- [Information provided]
%%
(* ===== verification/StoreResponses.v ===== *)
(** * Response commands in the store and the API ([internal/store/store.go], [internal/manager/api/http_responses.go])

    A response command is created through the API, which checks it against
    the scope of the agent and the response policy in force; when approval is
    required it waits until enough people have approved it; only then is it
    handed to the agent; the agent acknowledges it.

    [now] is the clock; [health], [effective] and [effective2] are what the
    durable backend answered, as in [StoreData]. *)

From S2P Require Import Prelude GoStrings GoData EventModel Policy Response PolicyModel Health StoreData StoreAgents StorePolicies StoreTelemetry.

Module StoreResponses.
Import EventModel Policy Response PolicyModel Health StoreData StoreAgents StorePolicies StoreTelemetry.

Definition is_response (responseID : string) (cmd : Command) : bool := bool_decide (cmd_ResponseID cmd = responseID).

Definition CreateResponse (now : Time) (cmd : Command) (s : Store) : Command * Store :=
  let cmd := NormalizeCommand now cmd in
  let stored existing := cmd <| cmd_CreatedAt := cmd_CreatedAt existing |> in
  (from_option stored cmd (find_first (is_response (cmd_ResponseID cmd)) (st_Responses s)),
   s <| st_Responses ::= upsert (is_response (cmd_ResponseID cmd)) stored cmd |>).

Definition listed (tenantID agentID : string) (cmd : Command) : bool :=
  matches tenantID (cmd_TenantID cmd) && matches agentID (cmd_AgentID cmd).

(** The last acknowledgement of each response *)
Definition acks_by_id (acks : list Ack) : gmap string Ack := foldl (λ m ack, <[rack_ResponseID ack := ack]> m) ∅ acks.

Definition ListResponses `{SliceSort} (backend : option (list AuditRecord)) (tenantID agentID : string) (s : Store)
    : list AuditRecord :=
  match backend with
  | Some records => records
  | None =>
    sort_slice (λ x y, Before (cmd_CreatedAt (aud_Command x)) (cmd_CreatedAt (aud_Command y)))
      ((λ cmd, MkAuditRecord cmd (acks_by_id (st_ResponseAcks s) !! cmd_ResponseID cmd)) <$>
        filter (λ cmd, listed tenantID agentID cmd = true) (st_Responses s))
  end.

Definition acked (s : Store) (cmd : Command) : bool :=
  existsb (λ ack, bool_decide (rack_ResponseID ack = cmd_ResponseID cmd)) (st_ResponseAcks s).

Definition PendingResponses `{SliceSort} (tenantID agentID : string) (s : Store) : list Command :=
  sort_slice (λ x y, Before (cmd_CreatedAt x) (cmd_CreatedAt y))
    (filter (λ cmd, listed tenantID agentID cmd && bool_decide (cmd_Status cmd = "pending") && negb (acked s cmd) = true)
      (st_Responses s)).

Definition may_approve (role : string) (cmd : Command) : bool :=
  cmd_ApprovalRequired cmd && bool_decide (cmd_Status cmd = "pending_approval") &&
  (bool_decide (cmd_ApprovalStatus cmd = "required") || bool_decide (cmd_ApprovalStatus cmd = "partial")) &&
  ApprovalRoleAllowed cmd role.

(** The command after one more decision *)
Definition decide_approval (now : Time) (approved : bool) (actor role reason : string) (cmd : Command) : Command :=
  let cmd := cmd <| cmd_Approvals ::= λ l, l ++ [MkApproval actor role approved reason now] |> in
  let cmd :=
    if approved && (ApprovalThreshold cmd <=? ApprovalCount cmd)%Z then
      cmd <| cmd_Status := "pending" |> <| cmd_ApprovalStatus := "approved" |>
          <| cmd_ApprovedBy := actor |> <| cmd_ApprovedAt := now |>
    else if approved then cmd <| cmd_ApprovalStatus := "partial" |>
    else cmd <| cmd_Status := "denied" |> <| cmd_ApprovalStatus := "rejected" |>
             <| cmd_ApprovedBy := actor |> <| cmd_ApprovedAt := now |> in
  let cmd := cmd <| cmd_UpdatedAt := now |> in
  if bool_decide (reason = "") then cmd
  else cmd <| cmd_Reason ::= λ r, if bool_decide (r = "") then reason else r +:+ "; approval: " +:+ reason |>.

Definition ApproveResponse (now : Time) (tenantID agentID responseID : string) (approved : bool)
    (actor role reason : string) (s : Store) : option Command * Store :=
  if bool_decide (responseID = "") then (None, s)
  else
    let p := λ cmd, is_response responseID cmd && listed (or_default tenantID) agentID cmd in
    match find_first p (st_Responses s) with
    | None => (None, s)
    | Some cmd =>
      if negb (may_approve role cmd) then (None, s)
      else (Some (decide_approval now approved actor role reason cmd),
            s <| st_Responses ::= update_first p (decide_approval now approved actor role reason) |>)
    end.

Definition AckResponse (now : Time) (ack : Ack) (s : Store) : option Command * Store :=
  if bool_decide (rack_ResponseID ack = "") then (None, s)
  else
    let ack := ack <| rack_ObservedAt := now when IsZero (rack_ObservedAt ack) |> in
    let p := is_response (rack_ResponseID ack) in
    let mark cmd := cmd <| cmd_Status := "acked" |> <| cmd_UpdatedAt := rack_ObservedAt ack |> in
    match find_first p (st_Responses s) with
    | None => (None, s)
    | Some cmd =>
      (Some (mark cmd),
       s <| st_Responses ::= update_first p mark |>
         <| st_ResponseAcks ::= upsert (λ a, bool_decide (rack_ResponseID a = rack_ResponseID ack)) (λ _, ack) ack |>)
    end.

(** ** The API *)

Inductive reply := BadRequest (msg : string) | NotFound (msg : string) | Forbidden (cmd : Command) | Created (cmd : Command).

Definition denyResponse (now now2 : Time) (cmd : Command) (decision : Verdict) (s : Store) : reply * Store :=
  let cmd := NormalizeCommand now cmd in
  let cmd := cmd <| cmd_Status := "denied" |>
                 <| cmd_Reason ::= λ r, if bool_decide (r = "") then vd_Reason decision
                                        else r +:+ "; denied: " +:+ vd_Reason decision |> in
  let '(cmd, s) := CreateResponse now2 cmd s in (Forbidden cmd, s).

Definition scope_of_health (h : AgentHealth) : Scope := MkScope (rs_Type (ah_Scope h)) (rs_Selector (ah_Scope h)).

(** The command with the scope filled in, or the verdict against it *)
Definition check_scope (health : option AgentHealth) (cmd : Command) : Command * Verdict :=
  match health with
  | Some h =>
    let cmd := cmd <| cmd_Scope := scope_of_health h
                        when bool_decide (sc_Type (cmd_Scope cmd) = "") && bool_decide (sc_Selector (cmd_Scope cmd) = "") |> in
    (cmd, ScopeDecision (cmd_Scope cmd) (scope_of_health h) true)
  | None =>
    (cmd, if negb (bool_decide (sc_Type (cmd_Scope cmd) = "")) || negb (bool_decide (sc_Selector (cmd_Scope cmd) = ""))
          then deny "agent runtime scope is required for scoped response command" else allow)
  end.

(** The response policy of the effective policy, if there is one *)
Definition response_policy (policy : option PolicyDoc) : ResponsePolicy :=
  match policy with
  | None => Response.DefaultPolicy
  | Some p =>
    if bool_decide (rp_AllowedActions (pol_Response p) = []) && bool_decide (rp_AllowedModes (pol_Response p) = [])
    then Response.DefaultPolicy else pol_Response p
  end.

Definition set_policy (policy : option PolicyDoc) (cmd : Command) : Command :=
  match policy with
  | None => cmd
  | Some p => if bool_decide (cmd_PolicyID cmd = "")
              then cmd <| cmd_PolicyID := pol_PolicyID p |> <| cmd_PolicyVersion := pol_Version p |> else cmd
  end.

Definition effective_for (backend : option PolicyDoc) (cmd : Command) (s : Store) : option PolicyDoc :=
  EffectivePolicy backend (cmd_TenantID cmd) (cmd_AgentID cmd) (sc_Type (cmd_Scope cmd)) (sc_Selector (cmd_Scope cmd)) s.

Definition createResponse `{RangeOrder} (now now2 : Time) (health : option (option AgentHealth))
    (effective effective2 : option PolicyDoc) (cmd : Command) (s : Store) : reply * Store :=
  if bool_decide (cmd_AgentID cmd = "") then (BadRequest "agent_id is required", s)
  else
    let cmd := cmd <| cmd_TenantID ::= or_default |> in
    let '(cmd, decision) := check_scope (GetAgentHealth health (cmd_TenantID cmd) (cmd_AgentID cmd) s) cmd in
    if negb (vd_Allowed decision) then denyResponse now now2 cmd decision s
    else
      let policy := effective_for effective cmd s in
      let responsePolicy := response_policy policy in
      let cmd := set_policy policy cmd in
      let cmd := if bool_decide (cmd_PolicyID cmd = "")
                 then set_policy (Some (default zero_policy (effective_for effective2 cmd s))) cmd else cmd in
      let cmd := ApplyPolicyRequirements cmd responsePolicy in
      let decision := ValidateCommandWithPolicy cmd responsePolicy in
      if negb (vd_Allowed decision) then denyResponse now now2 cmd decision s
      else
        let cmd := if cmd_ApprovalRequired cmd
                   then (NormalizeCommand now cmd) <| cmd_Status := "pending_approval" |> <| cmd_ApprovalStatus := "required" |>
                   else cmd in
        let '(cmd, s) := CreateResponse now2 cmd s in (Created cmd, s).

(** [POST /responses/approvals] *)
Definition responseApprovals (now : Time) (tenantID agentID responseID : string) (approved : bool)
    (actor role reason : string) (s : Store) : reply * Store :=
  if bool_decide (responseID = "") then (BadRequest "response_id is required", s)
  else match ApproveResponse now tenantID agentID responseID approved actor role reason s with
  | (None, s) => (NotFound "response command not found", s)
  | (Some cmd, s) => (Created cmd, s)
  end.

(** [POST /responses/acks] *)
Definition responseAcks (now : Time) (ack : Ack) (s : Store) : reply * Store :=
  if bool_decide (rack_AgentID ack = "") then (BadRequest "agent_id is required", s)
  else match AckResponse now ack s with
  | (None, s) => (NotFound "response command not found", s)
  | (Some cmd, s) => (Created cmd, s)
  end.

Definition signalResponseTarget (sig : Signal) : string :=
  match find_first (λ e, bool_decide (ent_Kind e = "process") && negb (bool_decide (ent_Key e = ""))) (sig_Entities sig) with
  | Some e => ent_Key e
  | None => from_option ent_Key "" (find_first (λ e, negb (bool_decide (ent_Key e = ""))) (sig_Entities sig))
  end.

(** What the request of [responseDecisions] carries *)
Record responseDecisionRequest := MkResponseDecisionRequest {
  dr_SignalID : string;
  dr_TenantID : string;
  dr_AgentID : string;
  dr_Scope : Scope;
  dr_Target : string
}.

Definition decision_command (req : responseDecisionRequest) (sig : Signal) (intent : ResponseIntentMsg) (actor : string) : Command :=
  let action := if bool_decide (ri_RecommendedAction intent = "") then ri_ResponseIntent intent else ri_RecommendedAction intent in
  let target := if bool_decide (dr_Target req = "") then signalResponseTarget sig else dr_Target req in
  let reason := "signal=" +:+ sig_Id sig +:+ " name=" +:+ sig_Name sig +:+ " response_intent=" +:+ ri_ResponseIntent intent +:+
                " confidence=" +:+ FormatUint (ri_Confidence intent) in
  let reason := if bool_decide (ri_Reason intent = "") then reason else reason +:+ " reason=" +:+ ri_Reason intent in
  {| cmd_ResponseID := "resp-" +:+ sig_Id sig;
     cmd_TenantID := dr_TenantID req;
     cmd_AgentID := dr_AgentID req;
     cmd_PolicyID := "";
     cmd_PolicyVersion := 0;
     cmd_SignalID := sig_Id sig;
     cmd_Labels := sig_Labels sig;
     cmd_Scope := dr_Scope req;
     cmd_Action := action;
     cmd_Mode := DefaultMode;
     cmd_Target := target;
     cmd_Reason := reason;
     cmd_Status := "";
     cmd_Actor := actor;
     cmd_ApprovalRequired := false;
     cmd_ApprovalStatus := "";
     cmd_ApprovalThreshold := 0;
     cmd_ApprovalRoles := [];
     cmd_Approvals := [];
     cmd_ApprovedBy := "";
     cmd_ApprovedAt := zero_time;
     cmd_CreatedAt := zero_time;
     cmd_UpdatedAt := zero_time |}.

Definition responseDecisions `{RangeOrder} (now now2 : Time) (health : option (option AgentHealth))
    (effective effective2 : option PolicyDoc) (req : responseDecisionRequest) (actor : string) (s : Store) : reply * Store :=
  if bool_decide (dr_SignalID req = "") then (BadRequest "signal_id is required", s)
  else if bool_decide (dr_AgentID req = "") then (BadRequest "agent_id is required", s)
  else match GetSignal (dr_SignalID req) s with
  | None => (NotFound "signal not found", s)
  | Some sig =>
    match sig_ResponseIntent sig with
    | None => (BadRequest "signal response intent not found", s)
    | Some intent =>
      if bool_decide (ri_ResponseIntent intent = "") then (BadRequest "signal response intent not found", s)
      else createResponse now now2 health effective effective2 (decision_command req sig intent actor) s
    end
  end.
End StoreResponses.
%%
- [Action item]
Please, from the entries above, set down exactly the lines from the one containing "dr_Target : string" through the one containing "cmd_Labels := sig_Labels sig;", and only those.

- [Response area]
  dr_Target : string
}.

Definition decision_command (req : responseDecisionRequest) (sig : Signal) (intent : ResponseIntentMsg) (actor : string) : Command :=
  let action := if bool_decide (ri_RecommendedAction intent = "") then ri_ResponseIntent intent else ri_RecommendedAction intent in
  let target := if bool_decide (dr_Target req = "") then signalResponseTarget sig else dr_Target req in
  let reason := "signal=" +:+ sig_Id sig +:+ " name=" +:+ sig_Name sig +:+ " response_intent=" +:+ ri_ResponseIntent intent +:+
                " confidence=" +:+ FormatUint (ri_Confidence intent) in
  let reason := if bool_decide (ri_Reason intent = "") then reason else reason +:+ " reason=" +:+ ri_Reason intent in
  {| cmd_ResponseID := "resp-" +:+ sig_Id sig;
     cmd_TenantID := dr_TenantID req;
     cmd_AgentID := dr_AgentID req;
     cmd_PolicyID := "";
     cmd_PolicyVersion := 0;
     cmd_SignalID := sig_Id sig;
     cmd_Labels := sig_Labels sig;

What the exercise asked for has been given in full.